君津地方教職美術展
ぐずぐず悩みながら描いた日本画の作品を搬入し、一週間。
息子家族がみんなして見に来てくれた。
毎年、コロナ禍で出かける事が出来なかった為に、教え子のお母さんを誘って見に行って貰っていた。
今年は、国際交流の活動報告を公民館に展示するとか、三絃のお稽古日と重なったとかで、結局、息子家族と見に来ただけで終わってしまった。
お嫁さんは、丁寧に
「これが杉の木の皮なんですか?
どうやって剥がすの?」
なんて聞いてくれるが、孫はプイッと別のところに行き
「お花が綺麗!このお花何?」
「フリージアよ。綺麗ね!」
絵のバランスが良いとか、デッサンが巧みだとか、筆のタッチがいいとかは関係ない。
大好きな花があって、自分が気持ちよくなった絵がいいのだ。
本来、鑑賞の基本はそれなのだろう。
評論家ではないのだから…。
厚洋さんと若冲を見に行った時に、狩野芳崖の悲母観音像が展示されていた。
小さい頃から好きだった絵を間近で見た感動とあの観音様の手が好きでずっと見ていたかった。
ところが、若冲さんが大流行りの頃だったので、大変な混みようだった。
後ろから押されなければ、厚洋さんに「おい!行くぞ!」って言われなければ、一日中その絵の前にいたかった。
何が良いかと問われても答えられない。
「分からないけど、そこに居たいのだ。」
真愛の心を惹きつけた狩野芳崖の悲母観音像
絵葉書だけを買って帰って来た。
基本的に正しい孫の鑑賞方法であると思う。
そうそう、ゴッホの自画像を見て、ひまわりを見て熱く語るのも良い事だとは思うが…。
真愛はよく分からずに絵をみている。
箱根で見たピカソのゲルニカなんて
「あっ。そうなんだ。」
で終わり。
ピカソの若い頃の風景画やデッサンに感動した事もあった。
そんな奴が美術展の作品を云々できない。
息子は、我が家近くの懐かしい「安田商店」の大きな桜の木を描いてある絵の前にいた。
「良いなあ!
欲しいよね。
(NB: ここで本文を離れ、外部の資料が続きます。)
(** C1 at the sample with three check-ins of A and one of B, minimum 2. *)
Lemma C1_witness :
  entries_of (JStr "A") [(JStr "B", JStr "attic")] = []
  /\ forall location, ~ In (JStr "A", location) [(JStr "B", JStr "attic")].
Proof.
  apply (proj2 (C1_enough_checkins_not_reported sample_library 2 doc_mixed
                  (JArr [wine "A" "wine"; wine "A" "wine"; wine "B" "attic"; wine "A" "wine"])
                  [wine "A" "wine"; wine "A" "wine"; wine "B" "attic"; wine "A" "wine"]
                  (JStr "A") eq_refl eq_refl ltac:(vm_compute; discriminate))).
  reflexivity.
Defined.

(** C2 as worded fails on a record whose identifier is the empty string:
    the identifier is counted once, below the minimum 2, and the output
    is empty. *)
Lemma C2_counterexample :
  ~ below_minimum_reported_once sample_library 2 doc_empty_mac.
Proof.
  intros H.
  destruct (H (JArr [wine "" "cellar"]) [wine "" "cellar"] (JStr "")
              eq_refl eq_refl ltac:(vm_compute; split; reflexivity))
    as (first & mac0 & location & out & _ & _ & _ & Hout & Hentries).
  vm_compute in Hout. inversion Hout; subst out. discriminate Hentries.
Qed.

(** C2 (amended) at the sample with three check-ins of A and one of B. *)
Lemma C2_witness :
  exists first mac0 location out,
    first_occurrence (JStr "B")
      [wine "A" "wine"; wine "A" "wine"; wine "B" "attic"; wine "A" "wine"] = Some first
    /\ py_get first "mac" JNull = Ok mac0
    /\ py_get first "location" (JStr "unknown location") = Ok location
    /\ result_of (sensors_check.analyze_sensor_data (lib := sample_library) 2 doc_mixed)
       = Returns out
    /\ entries_of (JStr "B") out = [(mac0, location)].
Proof.
  apply (C2_below_minimum_reported_once sample_library 2 doc_mixed
           (JArr [wine "A" "wine"; wine "A" "wine"; wine "B" "attic"; wine "A" "wine"])
           [wine "A" "wine"; wine "A" "wine"; wine "B" "attic"; wine "A" "wine"]
           (JStr "B") eq_refl eq_refl).
  - repeat constructor.
  - reflexivity.
  - vm_compute. split; reflexivity.
Defined.



(** C9 at two runs on the sample with three check-ins of A and one of B,
    under two libraries that decode alike and render differently. *)
Lemma C9_witness :
  result_of (sensors_check.analyze_sensor_data (lib := sample_library) 2 doc_mixed)
  = result_of (sensors_check.analyze_sensor_data (lib := terse_library) 2 doc_mixed).
Proof.
  apply (C9_analyzer_deterministic sample_library terse_library 2 2 doc_mixed doc_mixed);
    reflexivity.
Defined.

(** * Records that are skipped *)

Lemma bind_ext {A B} (m : M A) (k1 k2 : A -> M B) :
  (forall a, k1 a = k2 a) -> bind m k1 = bind m k2.
Proof.
  intros H. destruct m as [t [a| |]]; simpl; try reflexivity. rewrite H. reflexivity.
Qed.

(** A record whose ['mac'] is falsy leaves both tables as they are. *)
Lemma count_record_falsy (st : dict Z * dict json) (record mac : json) :
  py_get record "mac" JNull = Ok mac -> truthy mac = false ->
  sensors_check.count_record st record = ret st.
Proof.
  intros Hget Ht. destruct st as [mac_counts mac_locations].
  unfold sensors_check.count_record. rewrite Hget, bind_lift_Ok, Ht. reflexivity.
Qed.

Lemma for_each_skip {A S} (body : S -> A -> M S) (pre post : list A) (x : A) :
  (forall st, body st x = ret st) ->
  forall st, for_each (pre ++ x :: post) body st = for_each (pre ++ post) body st.
Proof.
  intros Hx. induction pre as [|y pre IH]; intros st; cbn [app for_each].
  - rewrite Hx, bind_ret. reflexivity.
  - apply bind_ext. intros st'. apply IH.
Qed.

(** C10. A parsed record whose ['mac'] field is absent, null or the empty
    string is skipped entirely: the loop body leaves [mac_counts] and
    [mac_locations] unchanged, the record counts for no truthy identifier,
    and the analyzer runs exactly as on the input without that record.
    And a counted record without a ['location'] field that is the first
    occurrence of its identifier gives that identifier the location
    ["unknown location"] in the output. *)
Theorem C10_records_without_mac_skipped :
  forall (lib : Library) (MIN_CHECKINS : Z),
    (forall fields : list (string * json),
        fields_get fields "mac" = None
        \/ fields_get fields "mac" = Some JNull
        \/ fields_get fields "mac" = Some (JStr "") ->
        (forall st, sensors_check.count_record st (JObj fields) = ret st)
        /\ (forall mac, truthy mac = true -> has_mac mac (JObj fields) = false)
        /\ (forall (json_output json_output' : string) (records records' : json)
                   (pre post : list json),
               json_loads json_output = Ok records ->
               py_iter records = Ok (pre ++ JObj fields :: post) ->
               json_loads json_output' = Ok records' ->
               py_iter records' = Ok (pre ++ post) ->
               sensors_check.analyze_sensor_data MIN_CHECKINS json_output
               = sensors_check.analyze_sensor_data MIN_CHECKINS json_output'))
    /\ (forall (json_output : string) (records : json) (pre post : list json)
               (fields : list (string * json)) (mac : json),
           json_loads json_output = Ok records ->
           py_iter records = Ok (pre ++ JObj fields :: post) ->
           Forall (fun record => record_ok record = true) (pre ++ JObj fields :: post) ->
           fields_get fields "mac" = Some mac ->
           truthy mac = true ->
           fields_get fields "location" = None ->
           occurrences mac pre = 0 ->
           exists out,
             result_of (sensors_check.analyze_sensor_data MIN_CHECKINS json_output)
             = Returns out
             /\ entries_of mac out =
                if occurrences mac (pre ++ JObj fields :: post) <? MIN_CHECKINS
                then [(mac, JStr "unknown location")]
                else []).
Proof.
  intros lib MIN_CHECKINS. split.
  - intros fields Hmac.
    assert (Hfalsy : exists mac, py_get (JObj fields) "mac" JNull = Ok mac
                                 /\ truthy mac = false).
    { cbn [py_get]. destruct Hmac as [->|[->| ->]]; eexists; split; reflexivity. }
    destruct Hfalsy as (mac0 & Hget & Ht0).
    split; [|split].
    + intros st. eapply count_record_falsy; eassumption.
    + intros mac Ht. unfold has_mac. rewrite Hget.
      destruct (py_eqb mac0 mac) eqn:E; [|reflexivity].
      apply py_eqb_truthy in E. congruence.
    + intros json_output json_output' records records' pre post Hl Hi Hl' Hi'.
      rewrite (analyze_decoded MIN_CHECKINS _ _ _ Hl Hi),
        (analyze_decoded MIN_CHECKINS _ _ _ Hl' Hi').
      rewrite for_each_skip; [reflexivity|].
      intros st. eapply count_record_falsy; eassumption.
  - intros json_output records pre post fields mac Hl Hi Hok Hmac Ht Hloc Hfirst0.
    set (items := pre ++ JObj fields :: post) in *.
    destruct (counting_loop_total items ([], []) Hok) as [[mac_counts mac_locations] Hloop].
    destruct (analyze_counted MIN_CHECKINS _ _ _ _ _ Hl Hi Hloop) as [Htab Hres].
    exists (flat_map (missing_entry MIN_CHECKINS mac_locations) mac_counts).
    split; [exact Hres|].
    assert (Hget : py_get (JObj fields) "mac" JNull = Ok mac)
      by (cbn [py_get]; rewrite Hmac; reflexivity).
    assert (Hh : hashable mac = true).
    { unfold items in Hok. apply Forall_app in Hok. destruct Hok as [_ Hok].
      inversion Hok as [|? ? Hrec _]; subst. unfold record_ok in Hrec.
      rewrite Hget, Ht in Hrec. exact Hrec. }
    assert (Hrecord : first_occurrence mac items = Some (JObj fields)).
    { unfold items. rewrite first_occurrence_app.
      apply occurrences_zero_iff in Hfirst0. rewrite Hfirst0.
      unfold first_occurrence, has_mac. cbn [find]. rewrite Hget, (py_eqb_refl mac Hh).
      reflexivity. }
    destruct (occurrences mac items <? MIN_CHECKINS) eqn:Hlt.
    + assert (Hpos : occurrences mac items <> 0).
      { intros H0. apply occurrences_zero_iff in H0. congruence. }
      pose proof (counts_ok _ _ _ Htab mac Ht) as Hc.
      destruct (occurrences mac items =? 0) eqn:E0; [apply Z.eqb_eq in E0; contradiction|].
      destruct (dict_get_Some_In _ _ _ Hc) as (mac0 & Hin & Heq).
      destruct (items_ok _ _ _ Htab mac0 _ Hin) as (Ht0 & _ & first & Hf & Hmac0).
      rewrite (first_occurrence_congr mac0 mac items Heq), Hrecord in Hf.
      inversion Hf; subst first. rewrite Hget in Hmac0. inversion Hmac0; subst mac0.
      pose proof (locations_ok _ _ _ Htab mac Ht) as Hl0. rewrite Hrecord in Hl0.
      destruct Hl0 as (l & Hl1 & Hl2). cbn [py_get] in Hl1. rewrite Hloc in Hl1.
      inversion Hl1; subst l.
      eapply entries_one; try eassumption. exact (keys_ok _ _ _ Htab).
    + apply entries_none. intros k1 c1 Hin Hk.
      destruct (items_ok _ _ _ Htab k1 c1 Hin) as (_ & -> & _).
      rewrite (occurrences_congr k1 mac items Hk). exact Hlt.
Qed.

(** C10 at the sample whose middle record has no ['mac'] and whose last
    record has no ['location']. *)
Lemma C10_witness :
  sensors_check.analyze_sensor_data (lib := sample_library) 2 doc_partial
  = sensors_check.analyze_sensor_data (lib := sample_library) 2 doc_partial_less
  /\ exists out,
      result_of (sensors_check.analyze_sensor_data (lib := sample_library) 2 doc_partial)
      = Returns out
      /\ entries_of (JStr "B") out = [(JStr "B", JStr "unknown location")].
Proof.
  split.
  - apply (proj2 (proj2 (proj1 (C10_records_without_mac_skipped sample_library 2)
                           [("location", JStr "attic")] (or_introl eq_refl)))
             doc_partial doc_partial_less
             (JArr [wine "A" "wine"; JObj [("location", JStr "attic")]; JObj [("mac", JStr "B")]])
             (JArr [wine "A" "wine"; JObj [("mac", JStr "B")]])
             [wine "A" "wine"] [JObj [("mac", JStr "B")]]);
      reflexivity.
  - apply (proj2 (C10_records_without_mac_skipped sample_library 2)
             doc_partial
             (JArr [wine "A" "wine"; JObj [("location", JStr "attic")]; JObj [("mac", JStr "B")]])
             [wine "A" "wine"; JObj [("location", JStr "attic")]] []
             [("mac", JStr "B")] (JStr "B"));
      try reflexivity.
    repeat constructor.
Defined.

(** * The sensor workflow *)

Lemma try_excepts_returns {A} (m : M A) (a : A)
  (clauses : list ((error -> bool) * (error -> M A))) :
  result_of m = Returns a -> try_excepts m clauses = m.
Proof. destruct m as [t r]. simpl. intros ->. reflexivity. Qed.

Lemma posts_app (t1 t2 : list event) : posts (t1 ++ t2) = posts t1 ++ posts t2.
Proof.
  induction t1 as [|ev t1 IH]; simpl; [reflexivity|].
  destruct ev; simpl; rewrite IH; reflexivity.
Qed.

Lemma connects_app (t1 t2 : list event) :
  connects (t1 ++ t2) = (connects t1 + connects t2)%nat.
Proof.
  induction t1 as [|ev t1 IH]; simpl; [reflexivity|].
  destruct ev; simpl; rewrite IH; reflexivity.
Qed.

Section SensorWorkflow.

Context {lib : Library}.
Variables (MINUTES_AGO MIN_CHECKINS : Z).
Variables (NTFY_HOST NTFY_SENSOR_TOPIC NTFY_USERNAME NTFY_PASSWORD : option string).
Variables (SSH_HOST SSH_USERNAME DATABASE_PATH : option string).
Variable w : sensors_check.world.

(** [send_notification] never raises, and what it posts carries the title,
    the priority and the message it was called with. *)
Lemma send_notification_result (title message : string) (emojis : list string)
  (priority : string) :
  result_of (sensors_check.send_notification NTFY_HOST NTFY_SENSOR_TOPIC NTFY_USERNAME
               NTFY_PASSWORD w title message emojis priority) = Returns tt.
Proof.
  unfold sensors_check.send_notification.
  destruct (negb (env_truthy NTFY_HOST) || negb (env_truthy NTFY_SENSOR_TOPIC));
    [reflexivity|].
  destruct (env_truthy NTFY_USERNAME && env_truthy NTFY_PASSWORD).
  - destruct (BasicAuth NTFY_USERNAME NTFY_PASSWORD) as [c|e]; [|destruct e; reflexivity].
    cbn. destruct (sensors_check.http_post w _) as [response|e]; [|destruct e; reflexivity].
    cbn. unfold raise_for_status.
    destruct ((200 <=? status_code response) && (status_code response <? 300));
      reflexivity.
  - cbn. destruct (sensors_check.http_post w _) as [response|e]; [|destruct e; reflexivity].
    cbn. unfold raise_for_status.
    destruct ((200 <=? status_code response) && (status_code response <? 300));
      reflexivity.
Qed.

Lemma send_notification_posts (title message : string) (emojis : list string)
  (priority : string) (req : http_request) :
  In req (posts (trace_of (sensors_check.send_notification NTFY_HOST NTFY_SENSOR_TOPIC
                             NTFY_USERNAME NTFY_PASSWORD w title message emojis priority))) ->
  header "Title" (headers req) = Some title
  /\ header "Priority" (headers req) = Some priority
  /\ data req = message.
Proof.
  unfold sensors_check.send_notification.
  destruct (negb (env_truthy NTFY_HOST) || negb (env_truthy NTFY_SENSOR_TOPIC));
    [intros []|].
  destruct (env_truthy NTFY_USERNAME && env_truthy NTFY_PASSWORD).
  - destruct (BasicAuth NTFY_USERNAME NTFY_PASSWORD) as [c|e];
      [|destruct e; intros []].
    cbn. destruct (sensors_check.http_post w _) as [response|e].
    + cbn. unfold raise_for_status.
      destruct ((200 <=? status_code response) && (status_code response <? 300));
        cbn; (intros [<-|[]]; repeat split; reflexivity).
    + destruct e; cbn; (intros [<-|[]]; repeat split; reflexivity).
  - cbn. destruct (sensors_check.http_post w _) as [response|e].
    + cbn. unfold raise_for_status.
      destruct ((200 <=? status_code response) && (status_code response <? 300));
        cbn; (intros [<-|[]]; repeat split; reflexivity).
    + destruct e; cbn; (intros [<-|[]]; repeat split; reflexivity).
Qed.

(** The remote query posts nothing and connects once. *)
Lemma execute_sql_query_trace (sql : string) :
  posts (trace_of (sensors_check.execute_sql_query DATABASE_PATH w SSH_HOST SSH_USERNAME sql)) = []
  /\ connects (trace_of (sensors_check.execute_sql_query DATABASE_PATH w SSH_HOST SSH_USERNAME sql))
     = 1%nat.
Proof.
  unfold sensors_check.execute_sql_query, logger_debug. rewrite bind_emit.
  destruct (sensors_check.ssh_connect w SSH_HOST SSH_USERNAME) as [[]|e1].
  - rewrite bind_emit, bind_lift_Ok, bind_emit.
    destruct (sensors_check.ssh_run w _) as [stdout|e2]; [split; reflexivity|].
    destruct e2; split; reflexivity.
  - destruct e1; split; reflexivity.
Qed.
Lemma chars_pass (s : string) : forallb result_passes (map JStr (str_chars s)) = true.
Proof.
  induction s as [|c s IH]; trivial.
  change (negb (str_contains "fixes" (String c EmptyString))
          && forallb result_passes (map JStr (str_chars s)) = true).
  rewrite one_char_has_no_fixes, IH. reflexivity.
Qed.

Lemma keys_with_fixes_fail (keys : list string) :
  forallb result_passes (map JStr keys) = negb (existsb (str_contains "fixes") keys).
Proof.
  induction keys as [|k keys IH]; trivial.
  change (negb (str_contains "fixes" k) && forallb result_passes (map JStr keys)
          = negb (str_contains "fixes" k || existsb (str_contains "fixes") keys)).
  rewrite IH, negb_orb. reflexivity.
Qed.

Lemma runs_value_raises_fails (d : dict) (v : json) :
  dict_get "runs" d = Some v -> runs_value_raises v = true ->
  document_passes (JObj d) = false.
Proof.
  intros Hget Hv. simpl. unfold field_passes. rewrite Hget.
  destruct v as [| | | | s | items | d']; simpl in *; trivial; try discriminate.
  - destruct s; [discriminate | reflexivity].
  - destruct d' as [|[k x] d']; [discriminate | reflexivity].
Qed.

Lemma results_value_raises_fails (d : dict) (v : json) :
  dict_get "results" d = Some v -> results_value_raises v = true ->
  run_passes (JObj d) = false.
Proof.
  intros Hget Hv. simpl. unfold field_passes. rewrite Hget.
  destruct v as [| | | | s | items | d']; simpl in *; trivial; try discriminate.
  rewrite keys_with_fixes_fail, Hv. reflexivity.
Qed.

Lemma forallb_false_in {A : Type} (P : A -> bool) (x : A) (l : list A) :
  In x l -> P x = false -> forallb P l = false.
Proof.
  induction l as [|y l IH]; simpl; [tauto|].
  intros [->|Hin] Hx; [rewrite Hx; reflexivity|].
  rewrite (IH Hin Hx). apply andb_false_r.
Qed.

Lemma bad_results_fail (d rd : dict) (runs : list json) (v : json) :
  dict_get "runs" d = Some (JArr runs) -> In (JObj rd) runs ->
  dict_get "results" rd = Some v -> results_value_raises v = true ->
  document_passes (JObj d) = false.
Proof.
  intros Hruns Hin Hget Hv. simpl. unfold field_passes. rewrite Hruns. simpl.
  apply (forallb_false_in _ _ _ Hin), (results_value_raises_fails _ _ Hget Hv).
Qed.

(** A value under [runs] that is neither a list nor one that raises: the
    loop has nothing to visit. *)
Lemma quiet_runs_value (d : dict) (v : json) :
  dict_get "runs" d = Some v -> is_array v = false -> runs_value_raises v = false ->
  fix_document (JObj d) = inr (JObj d, 0).
Proof.
  intros Hget Harr Hv. unfold fix_document. simpl. rewrite Hget.
  destruct v as [| | | | s | items | d']; simpl in *; try discriminate.
  - destruct s; [|discriminate]. simpl. rewrite (dict_replace_same _ _ _ Hget). reflexivity.
  - destruct d'; [|discriminate]. simpl. rewrite (dict_replace_same _ _ _ Hget). reflexivity.
Qed.

(** A value under [results] that is neither a list nor one that raises: the
    loop visits strings, deletes nothing and counts nothing. *)
Lemma quiet_results_value (d : dict) (v : json) (c : nat) :
  dict_get "results" d = Some v -> is_array v = false -> results_value_raises v = false ->
  fix_run (JObj d) c = inr (JObj d, c).
Proof.
  intros Hget Harr Hv.
  assert (Hp : run_passes (JObj d) = true).
  { simpl. unfold field_passes. rewrite Hget.
    destruct v as [| | | | s | items | d']; simpl in *; try discriminate.
    - apply chars_pass.
    - rewrite keys_with_fixes_fail, Hv. reflexivity. }
  rewrite (fix_run_passes _ c Hp). unfold run_fixes. simpl. rewrite Hget.
  destruct v; simpl in *; try discriminate; do 2 f_equal; unfold count_true; simpl; lia.
Qed.

(** * The claims *)

Section Claims.
Context `{JsonLib}.

(** C1.  When the input parses to a document in which [k] result objects
    (the elements of [results] over the elements of [runs]) have the key
    [fixes], a call that returns has returned [k] and has written a document
    in which each result is the one of the input without [fixes], so that no
    result object has the key; and the call does return, with [k] (also when
    [k] is 0), on every document of the shape of section 3 when the output
    can be written. *)
Theorem fixes_removed_and_counted (input_file output_file text : string)
    (w : world) (data : json) :
  fs_read (w_fs w) input_file = inr text ->
  json_load text = inr data ->
  (forall n w',
      fix_gosec_sarif input_file output_file w = (inr n, w') ->
      n = count_fixes data /\
      exists data',
        file_text (w_fs w') output_file = Some (json_dump data') /\
        Forall2 (fun run run' => results_of run' = map strip_result (results_of run))
                (runs_of data) (runs_of data') /\
        no_fixes_left data' /\
        count_fixes data' = 0) /\
  (sarif_shaped data = true ->
   can_write (w_fs w) output_file = true ->
   exists w', fix_gosec_sarif input_file output_file w = (inr (count_fixes data), w')).
Proof.
  intros Hread Hload. split.
  - intros n w' Hfix.
    destruct (fix_gosec_sarif_returned _ _ _ _ _ _ _ Hread Hload Hfix)
      as (data' & fs' & Hdoc & Hwrite & ->).
    apply fix_document_returns in Hdoc as [-> ->]. split; [reflexivity|].
    exists (strip_document data). simpl.
    split; [apply (fs_write_text _ _ _ _ Hwrite)|].
    split; [|split; [apply no_fixes_left_strip | apply count_fixes_strip]].
    rewrite runs_of_strip. induction (runs_of data) as [|run l IH]; simpl; constructor.
    + apply results_of_strip.
    + exact IH.
  - intros Hshape Hcan.
    destruct (fs_write_can _ _ (json_dump (strip_document data)) Hcan) as (fs' & Hwrite & _).
    eexists.
    apply (fix_gosec_sarif_written _ _ _ _ _ _ _ _ Hread Hload
             (fix_document_shaped _ Hshape) Hwrite).
Qed.
Lemma on_FTDIreceive_success_witness :
  drain_ok (drv_with 1 0 1 [Byte.x41]) /\
  FTDIreadBuffer (dev (snd (on_FTDIreceive (drv_with 1 0 1 [Byte.x41]) world_open))) =
    [Byte.x41].
Proof.
  assert (H : drain_ok (drv_with 1 0 1 [Byte.x41])) by (split; simpl; [lia | reflexivity]).
  split; [exact H | exact (proj1 (on_FTDIreceive_success _ world_open H))].
Defined.

(** X6: when the event word has the modem-status bit, [on_FTDIevent] runs
    only the modem handler, even if the receive-character bit is set too:
    the buffer is not drained on that event. *)
Theorem on_FTDIevent_modem_first (d : Driver) (w : World) (rx tx ev : Z) :
  drv_GetStatus d = (FT_OK, (rx, tx, ev)) ->
  Z.testbit ev 1 = true ->
  on_FTDIevent d w =
    on_FTDImodemError d (mkWorld (dev w) (trace w ++ [MutexLock; Call_GetStatus; MutexUnlock])) /\
  FTDIreadBuffer (dev (snd (on_FTDIevent d w))) = FTDIreadBuffer (dev w).
Proof.
  intros Hs Hb.
  assert (E : on_FTDIevent d w =
    on_FTDImodemError d (mkWorld (dev w) (trace w ++ [MutexLock; Call_GetStatus; MutexUnlock]))).
  { unfold on_FTDIevent. rewrite Hs. run_m.
    change FT_EVENT_MODEM_STATUS with (2 ^ 1). rewrite land_pow2_eqb0 by lia.
    rewrite Hb. simpl. rewrite <- !app_assoc. reflexivity. }
  split; [exact E |]. rewrite E.
  exact (proj1 (on_FTDImodemError_keeps_buffer d _)).
Qed.

Lemma on_FTDIevent_modem_first_witness :
  drv_GetStatus (drv_with 3 0 1 [Byte.x41]) = (FT_OK, (1, 0, 3)) /\ Z.testbit 3 1 = true /\
  FTDIreadBuffer (dev (snd (on_FTDIevent (drv_with 3 0 1 [Byte.x41]) world_open))) = [].
Proof.
  assert (H1 : drv_GetStatus (drv_with 3 0 1 [Byte.x41]) = (FT_OK, (1, 0, 3))) by reflexivity.
  assert (H2 : Z.testbit 3 1 = true) by reflexivity.
  split; [exact H1 | split; [exact H2 |]].
  rewrite (proj2 (on_FTDIevent_modem_first _ world_open 1 0 3 H1 H2)). reflexivity.
Defined.

(** X7: an event word with neither the receive-character nor the
    modem-status bit is ignored after the status query. *)
Theorem on_FTDIevent_unknown (d : Driver) (w : World) (rx tx ev : Z) :
  drv_GetStatus d = (FT_OK, (rx, tx, ev)) ->
  Z.testbit ev 0 = false -> Z.testbit ev 1 = false ->
  dev (snd (on_FTDIevent d w)) = dev w /\
  trace (snd (on_FTDIevent d w)) = trace w ++ [MutexLock; Call_GetStatus; MutexUnlock].
Proof.
  intros Hs H0 H1. unfold on_FTDIevent. rewrite Hs. run_m.
  change FT_EVENT_MODEM_STATUS with (2 ^ 1). change FT_EVENT_RXCHAR with (2 ^ 0).
  rewrite !land_pow2_eqb0 by lia. rewrite H0, H1. simpl.
  split; [reflexivity | rewrite <- !app_assoc; reflexivity].
Qed.

Lemma on_FTDIevent_unknown_witness :
  drv_GetStatus (drv_with 4 0 0 []) = (FT_OK, (0, 0, 4)) /\
  dev (snd (on_FTDIevent (drv_with 4 0 0 []) world_open)) = dev world_open.
Proof.
  assert (H : drv_GetStatus (drv_with 4 0 0 []) = (FT_OK, (0, 0, 4))) by reflexivity.
  split; [exact H |].
  exact (proj1 (on_FTDIevent_unknown _ world_open 0 0 4 H eq_refl eq_refl)).
Defined.

Lemma modem_errors_no_serious (ms : Z) :
  Z.land ms serious_mask = 0 ->
  modem_errors ms = if Z.testbit ms 12 then BreakConditionError else NoError.
Proof.
  intros H. unfold modem_errors.
  change 32768 with (2 ^ 15). change 4096 with (2 ^ 12).
  change 2048 with (2 ^ 11). change 1024 with (2 ^ 10). change 512 with (2 ^ 9).
  rewrite !land_pow2_eqb0 by lia.
  rewrite (serious_mask_clear_bit ms 15 H eq_refl), (serious_mask_clear_bit ms 11 H eq_refl),
    (serious_mask_clear_bit ms 10 H eq_refl), (serious_mask_clear_bit ms 9 H eq_refl).
  destruct (Z.testbit ms 12); reflexivity.
Qed.

(** X8: when the status word has no serious bit, the modem handler
    overwrites the error flags with [BreakConditionError] if bit 12 is set and
    with [NoError] otherwise; the overrun, parity, framing and FIFO flags are
    never set by it, and a previous flag is not kept. *)
Theorem on_FTDImodemError_flags (d : Driver) (w : World) (ms : Z) :
  drv_GetModemStatus d = (FT_OK, ms) ->
  Z.land ms serious_mask = 0 ->
  errFlag (dev (snd (on_FTDImodemError d w))) =
    (if Z.testbit ms 12 then BreakConditionError else NoError) /\
  trace (snd (on_FTDImodemError d w)) =
    trace w ++ [MutexLock; Call_GetModemStatus; MutexUnlock].
Proof.
  intros Hd Hms. unfold on_FTDImodemError. rewrite Hd. run_m.
  rewrite Hms. simpl. rewrite (modem_errors_no_serious ms Hms).
  split; [reflexivity | rewrite <- !app_assoc; reflexivity].
Qed.

Lemma on_FTDImodemError_flags_witness :
  drv_GetModemStatus (drv_with 2 16 0 []) = (FT_OK, 16) /\ Z.land 16 serious_mask = 0 /\
  errFlag (dev (snd (on_FTDImodemError (drv_with 2 16 0 [])
                       (mkWorld (set_errFlag ReadError (dev world_open)) [])))) = NoError.
Proof.
  assert (H1 : drv_GetModemStatus (drv_with 2 16 0 []) = (FT_OK, 16)) by reflexivity.
  assert (H2 : Z.land 16 serious_mask = 0) by reflexivity.
  split; [exact H1 | split; [exact H2 |]].
  exact (proj1 (on_FTDImodemError_flags _ _ 16 H1 H2)).
Defined.

(** X9: when [FT_GetModemStatus] fails, the modem handler sets the error
    flags to [ReadError] (open) or [NotOpenError] (closed), emits
    [errorOccurred] and purges nothing. *)
Theorem on_FTDImodemError_query_failure (d : Driver) (w : World) :
  fst (drv_GetModemStatus d) <> FT_OK ->
  errFlag (dev (snd (on_FTDImodemError d w))) =
    (if isOpen (dev w) then ReadError else NotOpenError) /\
  trace (snd (on_FTDImodemError d w)) =
    trace w ++ [MutexLock; Call_GetModemStatus; MutexUnlock; Emit errorOccurred].
Proof.
  unfold on_FTDImodemError, fail_read.
  destruct (drv_GetModemStatus d) as [r ms]. simpl. intros Hr.
  apply Z.eqb_neq in Hr. run_m. rewrite Hr. simpl.
  change (isOpen (set_errorString "an error occured while reading the device status" (dev w)))
    with (isOpen (dev w)).
  split; [destruct (isOpen (dev w)); reflexivity | rewrite <- !app_assoc; reflexivity].
Qed.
この絵!
ちょっと退けて。
ガラスに母ちゃん映り込んじゃう!」
と写真を撮っていた。
確かに春の雨の後、鮮やかに咲き始める桜。
更に、ここの夜桜は最高に美しい。
厚洋さんと夜帰ってくる時には必ず止まって、桜の下に立ち見上げたものだ。
今は、ひとりで車から降りるのが怖いので、
右折してから端に止めて窓を開けて見上げる。
安田商店もおじいちゃんが亡くなってからは店を閉めてしまった。
息子にとっては、幼い頃のいい思い出が詰まった一枚の絵なのだ。
「買いたいよね!」っていう言葉が、厚洋さんに似てると思った。
彼もよく丸善に行っては、ちょっとした絵を買って来ていた。
発想は面白いが絵を描く力が無いので箱の中の空間が平面的である。右下の鉄線は浮き上がって来ない。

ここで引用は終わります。